Blogue coletivo, criado e editado por Luís Graça, com o objetivo de ajudar os antigos combatentes a reconstituir o puzzle da memória da guerra da Guiné (1961/74). Iniciado em 23 Abr 2004, é a maior rede social na Net, em português, centrada na experiência desta guerra. Como camaradas que fomos, tratamo-nos por tu, e gostamos de dizer: O Mundo é Pequeno e a nossa Tabanca... é Grande. Coeditores: C. Vinhal, E. Magalhães Ribeiro, V. Briote, J. Araújo.
segunda-feira, 27 de abril de 2009
Guiné 63/74 - P4252: Os Bu...rakos em que vivemos (7): Destacamento de Rio Caium (Luís Borrega)
Caríssimos LG,VB e CV
Aí vai alguns considerandos sobre a Ponte Caium
Alfa Bravo
Luís Borrega
Destacamento da ponte de Rio Caium visto da margem direita do Rio Caium
DESTACAMENTO DE RIO CAIUM
UM BU... RAKÃO
Na perspectiva do Gen Almeida Bruno, Colónia Balnear de Férias para os “BANDOS ARMADOS” da CCav2749/BCav 2922 (PICHE 1970/1972)
Se houvesse um ranking para os maiores BURACOS da Guiné, Ponte Caium estaria certamente no TOP TEN, e provavelmente dentro dos 10, muito à cabeça.
O Destacamento de Ponte Caium, em conjunto com o Destacamento de Cambor (na estrada Piche-Canquelifá) pertenciam à CCav 2749.
Ponte Caium tinha que ser rendido a cada três semanas, (só em teoria), pela necessidade de géneros, mas também porque psicologicamente era o máximo de tempo que o Destacamento podia aguentar.
No entanto só éramos rendidos mês e meio ou dois meses depois. Numa das vezes estivemos 15 dias a sobreviver só com latas de atum, café e pão confeccionado sem fermento. Podem imaginar a qualidade desta panificação. Não havia mais nada no depósito de géneros. Era o meu grupo de combate que estava lá nessa altura. Foi um bocado complicado lidar com a situação, especialmente acalmar a guarnição.
Para o comandante do BCav 2922 (Ten Cor Raúl Augusto Paixão Ribeiro), não era prioritário ir reabastecer-nos. Tivemos de esperar pela coluna de reabastecimento a Buruntuma, para recebermos os géneros necessários à manutenção do Destacamento.
E como era o Destacamento da Ponte de Rio Caium?

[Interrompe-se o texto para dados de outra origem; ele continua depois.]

Lemma CHMAC_rfc2104 bo bi key chunks :
  length bo = blockSize -> length bi = blockSize ->
  CHMAC_Finalize (fold_left CHMAC_Write chunks (CHMAC_new bo bi key)) =
  rfc2104 blockSize md_hash key (concat chunks).
Proof.
  intros Ho Hi. unfold CHMAC_new. rewrite rkey_md. unfold rfc2104.
  set (k0 := (if (length key <=? blockSize)%nat then key else md_hash key)).
  set (kb := k0 ++ _). cbv zeta. rewrite map_map.
  rewrite (map_ext (fun x => x .^ 0x5c .^ (0x5c .^ 0x36)) (Z.lxor 0x36)) by apply xor_flip.
  rewrite (map_ext (fun x => x .^ 0x5c) (Z.lxor 0x5c)) by (intros; apply Z.lxor_comm).
  apply repr_construct in Ho, Hi.
  apply (repr_Write _ _ (map (Z.lxor 0x5c) kb)) in Ho. apply (repr_Write _ _ (map (Z.lxor 0x36) kb)) in Hi.
  cbn [app] in Ho, Hi.
  assert (forall st m, repr (hm_inner st) m ->
    hm_outer (fold_left CHMAC_Write chunks st) = hm_outer st /\
    repr (hm_inner (fold_left CHMAC_Write chunks st)) (m ++ concat chunks)) as Hfold.
  { induction chunks as [|c cs IH]; intros st m Hm; cbn [fold_left concat]; [by rewrite app_nil_r|].
    destruct (IH (CHMAC_Write st c) (m ++ c)) as [Eo Er]; [by apply repr_Write|].
    rewrite Eo. split; [done|]. by rewrite app_assoc. }
  match goal with |- context [fold_left _ _ ?st] => destruct (Hfold st _ Hi) as [Eo Er] end.
  unfold CHMAC_Finalize. rewrite Eo, (Finalize_repr _ _ Er). cbn [hm_outer].
  by apply Finalize_repr, repr_Write.
Qed.
End HMAC.

(** The two classes of the source. *)
Definition CHMAC_SHA256_new : list Z -> list Z -> list Z -> CHMAC := @CHMAC_new CSHA256.
Definition CHMAC_SHA256_Write : CHMAC -> list Z -> CHMAC := @CHMAC_Write CSHA256.
Definition CHMAC_SHA256_Finalize : CHMAC -> list Z := @CHMAC_Finalize CSHA256.
Definition CHMAC_SHA512_new : list Z -> list Z -> list Z -> CHMAC := @CHMAC_new CSHA512.
Definition CHMAC_SHA512_Write : CHMAC -> list Z -> CHMAC := @CHMAC_Write CSHA512.
Definition CHMAC_SHA512_Finalize : CHMAC -> list Z := @CHMAC_Finalize CSHA512.

(** [BIP32Hash]: the child number, big-endian, after the header and the data. *)
Definition BIP32Hash (bo bi chainCode : list Z) (nChild header : Z) (data : list Z) : list Z :=
  let num := [(nChild .>> 24) .& 0xFF; (nChild .>> 16) .& 0xFF; (nChild .>> 8) .& 0xFF; (nChild .>> 0) .& 0xFF] in
  CHMAC_SHA512_Finalize
    (CHMAC_SHA512_Write (CHMAC_SHA512_Write (CHMAC_SHA512_Write
      (CHMAC_SHA512_new bo bi chainCode) [header]) data) num).

(** ** The composed hashes are what their names say *)

Lemma CHash256_double buf chunks :
  length buf = 64%nat ->
  CHash256_Finalize (fold_left CHash256_Write chunks (CHash256_new buf)) =
  fips_sha256 (fips_sha256 (concat chunks)).
Proof.
  intros Hb. apply (repr_construct (H := CSHA256)) in Hb.
  assert (forall st m, @repr CSHA256 (h256_sha st) m ->
    @repr CSHA256 (h256_sha (fold_left CHash256_Write chunks st)) (m ++ concat chunks)) as Hf.
  { induction chunks as [|c cs IH]; intros st m Hm; cbn [fold_left concat]; [by rewrite app_nil_r|].
    rewrite app_assoc. apply IH. by apply (repr_Write (H := CSHA256)). }
  specialize (Hf (CHash256_new buf) [] Hb). cbn [app] in Hf.
  unfold CHash256_Finalize. rewrite (Finalize_repr (H := CSHA256) _ _ Hf).
  rewrite <- (CSHA256_md (concat chunks)), <- (CSHA256_md (md_hash _)).
  apply (Finalize_repr (H := CSHA256)). apply (repr_Write (H := CSHA256) _ []).
  by eapply finalized_Reset.
Qed.

Lemma Hash_double ranges : Hash ranges = fips_sha256 (fips_sha256 (concat ranges)).
Proof. by apply CHash256_double. Qed.

Lemma Hash160_spec vch : Hash160 vch = ref_ripemd160 (fips_sha256 vch).
Proof.
  unfold Hash160, CHash160_Finalize, CHash160_Write, CHash160_new. cbn [h160_sha].
  rewrite !oneshot_md by done. by rewrite CSHA256_md, CRIPEMD160_md.
Qed.

Lemma length_Hash ranges : length (Hash ranges) = 32%nat.
Proof. done. Qed.

(** C39: The four streaming hashers compute their standards.  Whatever its
    indeterminate buffer holds, however the message is cut into [Write] calls and
    whatever was hashed before a [Reset], each returns the digest FIPS 180-4 (for
    RIPEMD-160, its specification) gives for the concatenation of what was written,
    when that is shorter than [2^61] bytes: the initial value, the words of a block,
    the unrolled rounds with renamed registers and in-place schedules, the padding
    and the length field, and the bytes of the digest are those of the standards,
    stated in [Fips180] without the code's definitions. *)
Theorem streaming_hashers_are_standard (buf buf512 : list Z) (before chunks : list (list Z)) :
  length buf = 64%nat -> length buf512 = 128%nat ->
  Z.of_nat (length (concat chunks)) < 2 ^ 61 ->
  CSHA256_Finalize (fold_left CSHA256_Write chunks (CSHA256_Reset (fold_left CSHA256_Write before (CSHA256_new buf))))
    = fips_sha256 (concat chunks) /\
  CSHA512_Finalize (fold_left CSHA512_Write chunks (CSHA512_Reset (fold_left CSHA512_Write before (CSHA512_new buf512))))
    = fips_sha512 (concat chunks) /\
  CSHA1_Finalize (fold_left CSHA1_Write chunks (CSHA1_Reset (fold_left CSHA1_Write before (CSHA1_new buf))))
    = fips_sha1 (concat chunks) /\
  CRIPEMD160_Finalize
    (fold_left CRIPEMD160_Write chunks (CRIPEMD160_Reset (fold_left CRIPEMD160_Write before (CRIPEMD160_new buf))))
    = ref_ripemd160 (concat chunks) /\
  CSHA256_Finalize (fold_left CSHA256_Write chunks (CSHA256_new buf)) = fips_sha256 (concat chunks) /\
  CSHA512_Finalize (fold_left CSHA512_Write chunks (CSHA512_new buf512)) = fips_sha512 (concat chunks) /\
  CSHA1_Finalize (fold_left CSHA1_Write chunks (CSHA1_new buf)) = fips_sha1 (concat chunks) /\
  CRIPEMD160_Finalize (fold_left CRIPEMD160_Write chunks (CRIPEMD160_new buf)) = ref_ripemd160 (concat chunks).
Proof.
  intros H H512 Hl. destruct (CSHA256_is_FIPS buf before chunks H), (CSHA512_is_FIPS buf512 before chunks H512 Hl),
    (CSHA1_is_FIPS buf before chunks H), (CRIPEMD160_is_RIPEMD buf before chunks H). tauto.
Qed.

(** "abc" in two pieces, after something else. *)
Lemma streaming_hashers_are_standard_witness :
  CSHA256_Finalize (fold_left CSHA256_Write [[0x61]; [0x62; 0x63]] (CSHA256_new (replicate 64 7)))
    = fips_sha256 [0x61; 0x62; 0x63] /\
  CRIPEMD160_Finalize (fold_left CRIPEMD160_Write [[0x61]; [0x62; 0x63]]
    (CRIPEMD160_Reset (fold_left CRIPEMD160_Write [[1; 2; 3]] (CRIPEMD160_new (replicate 64 7)))))
    = ref_ripemd160 [0x61; 0x62; 0x63] /\
  ref_ripemd160 [0x61; 0x62; 0x63] =
    [0x8e; 0xb2; 0x8; 0xf7; 0xe0; 0x5d; 0x98; 0x7a; 0x9b; 0x4; 0x4a; 0x8e; 0x98; 0xc6; 0xb0; 0x87; 0xf1; 0x5a; 0xb; 0xfc].
Proof.
  destruct (streaming_hashers_are_standard (replicate 64 7) (replicate 128 7) [[1; 2; 3]] [[0x61]; [0x62; 0x63]]
    eq_refl eq_refl eq_refl) as (_ & _ & _ & H1 & H2 & _).
  split; [exact H2|]. split; [exact H1|]. vm_compute. reflexivity.
Defined.

(** The hash objects of hash.h are their textbook functions.  A [CHash256]
    fed in any pieces, and each overload of [Hash], give SHA-256 of SHA-256 of
    the concatenation, although the second pass reuses the first pass's hasher
    after a [Reset]; [Hash160] gives RIPEMD-160 of SHA-256. *)
Theorem composed_hashes (buf : list Z) (ranges : list (list Z)) (vch : list Z) :
  length buf = 64%nat ->
  CHash256_Finalize (fold_left CHash256_Write ranges (CHash256_new buf)) =
    fips_sha256 (fips_sha256 (concat ranges)) /\
  CHash256_Finalize (fold_left CHash256_Write ranges
    (CHash256_Reset (fold_left CHash256_Write [vch] (CHash256_new buf)))) =
    fips_sha256 (fips_sha256 (concat ranges)) /\
  Hash ranges = fips_sha256 (fips_sha256 (concat ranges)) /\
  Hash160 vch = ref_ripemd160 (fips_sha256 vch).
Proof.
  intros Hb. split_and!; [by apply CHash256_double| |apply Hash_double|apply Hash160_spec].
  assert (length (h_buf (@Write CSHA256 (@construct CSHA256 buf) vch)) = 64%nat) as Hl.
  { apply (repr_Write (H := CSHA256) _ [] vch). by apply (repr_construct (H := CSHA256)). }
  exact (CHash256_double _ ranges Hl).
Qed.

Lemma composed_hashes_witness :
  CHash256_Finalize (fold_left CHash256_Write [[1]; [2; 3]] (CHash256_new (replicate 64 9))) =
    fips_sha256 (fips_sha256 [1; 2; 3]).
Proof. exact (proj1 (composed_hashes (replicate 64 9) [[1]; [2; 3]] [] eq_refl)). Defined.

(** [CHMAC_SHA256] and [CHMAC_SHA512] compute HMAC of RFC 2104 over their
    hash, for keys shorter than, as long as and longer than a block, and for any
    cutting of the text into [Write]s; [BIP32Hash] is HMAC-SHA512 keyed with the
    chain code, of the header, the key data and the big-endian child number.  The
    bounds are SHA-512's, whose length field the code fills to [2^64] bits only. *)
Theorem CHMAC_is_HMAC (bo bi key : list Z) (chunks : list (list Z)) :
  (length bo = 64%nat -> length bi = 64%nat ->
   CHMAC_SHA256_Finalize (fold_left CHMAC_SHA256_Write chunks (CHMAC_SHA256_new bo bi key)) =
   rfc2104 64 fips_sha256 key (concat chunks)) /\
  (length bo = 128%nat -> length bi = 128%nat -> Z.of_nat (length key) < 2 ^ 61 ->
   (Z.of_nat (length (concat chunks)) < 2 ^ 61 - 128 ->
    CHMAC_SHA512_Finalize (fold_left CHMAC_SHA512_Write chunks (CHMAC_SHA512_new bo bi key)) =
    rfc2104 128 fips_sha512 key (concat chunks)) /\
   forall nChild header data, Z.of_nat (length data) < 2 ^ 61 - 133 ->
     BIP32Hash bo bi key nChild header data =
     rfc2104 128 fips_sha512 key ([header] ++ data ++ WriteBE32 nChild)).
Proof.
  assert (forall text, Z.of_nat (length key) < 2 ^ 61 -> Z.of_nat (length text) < 2 ^ 61 - 128 ->
    rfc2104 128 (@md_hash CSHA512) key text = rfc2104 128 fips_sha512 key text) as E512.
  { intros text Hk Ht. apply (rfc2104_ext 128 (Z.to_nat (2 ^ 61))); [|intros m|lia..].
    - intros m Hm. apply CSHA512_md. lia.
    - unfold md_hash. rewrite length_digest512. lia. }
  split; intros Ho Hi; [|intros Hk; split].
  - etransitivity; [by apply (CHMAC_rfc2104 (H := CSHA256))|].
    unfold rfc2104. by rewrite !CSHA256_md.
  - intros Ht. etransitivity; [by apply (CHMAC_rfc2104 (H := CSHA512))|]. by apply E512.
  - intros nChild header data Hd.
    pose proof (CHMAC_rfc2104 (H := CSHA512) bo bi key [[header]; data; WriteBE32 nChild] Ho Hi) as E.
    cbn [concat] in E. rewrite app_nil_r in E. etransitivity; [exact E|]. apply E512; [done|].
    rewrite !length_app. cbn [length]. change (length (WriteBE32 nChild)) with 4%nat. lia.
Qed.

(** The second test case of RFC 4231: key "Jefe", a 28-byte text. *)
Lemma CHMAC_is_HMAC_witness :
  let text := map Z.of_nat [119; 104; 97; 116; 32; 100; 111; 32; 121; 97; 32; 119; 97; 110; 116; 32;
                            102; 111; 114; 32; 110; 111; 116; 104; 105; 110; 103; 63]%nat in
  CHMAC_SHA256_Finalize (fold_left CHMAC_SHA256_Write [text]
    (CHMAC_SHA256_new (replicate 64 1) (replicate 64 2) [74; 101; 102; 101])) =
  rfc2104 64 fips_sha256 [74; 101; 102; 101] (concat [text]) /\
  rfc2104 64 fips_sha256 [74; 101; 102; 101] text =
    [0x5b; 0xdc; 0xc1; 0x46; 0xbf; 0x60; 0x75; 0x4e; 0x6a; 0x4; 0x24; 0x26; 0x8; 0x95; 0x75; 0xc7; 0x5a; 0x0; 0x3f; 0x8; 0x9d; 0x27; 0x39; 0x83; 0x9d; 0xec; 0x58; 0xb9; 0x64; 0xec; 0x38; 0x43].
Proof.
  intros text. split.
  - exact (proj1 (CHMAC_is_HMAC (replicate 64 1) (replicate 64 2) [74; 101; 102; 101] [text]) eq_refl eq_refl).
  - vm_compute. reflexivity.
Defined.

Era uma ponte estreita em pedra e cimento com 59 metros de comprimento sobre o Rio Caium, na estrada Piche – Buruntuma. Estava situada a 17,5 km de Piche, a 3,5 Km do Destacamento de Camajabá (pertença da CCav 2747 sediada em Buruntuma) e a l8,5 Kms de Buruntuma.
O aquartelamento estava instalado no tabuleiro da ponte. Dois abrigos à entrada e dois abrigos à saída. Estes eram feitos de bidões de gasóleo de 200 litros, cheios de terra, uns em cima dos outros, cobertos com troncos e cimento por cima. Ao meio do tabuleiro a cozinha, o depósito de géneros e o refeitório. Eram uns barracos, cujo telhado eram chapas de zinco. Havia ainda um nicho com uma santa e do lado esquerdo (sentido Buruntuma) estava o forno.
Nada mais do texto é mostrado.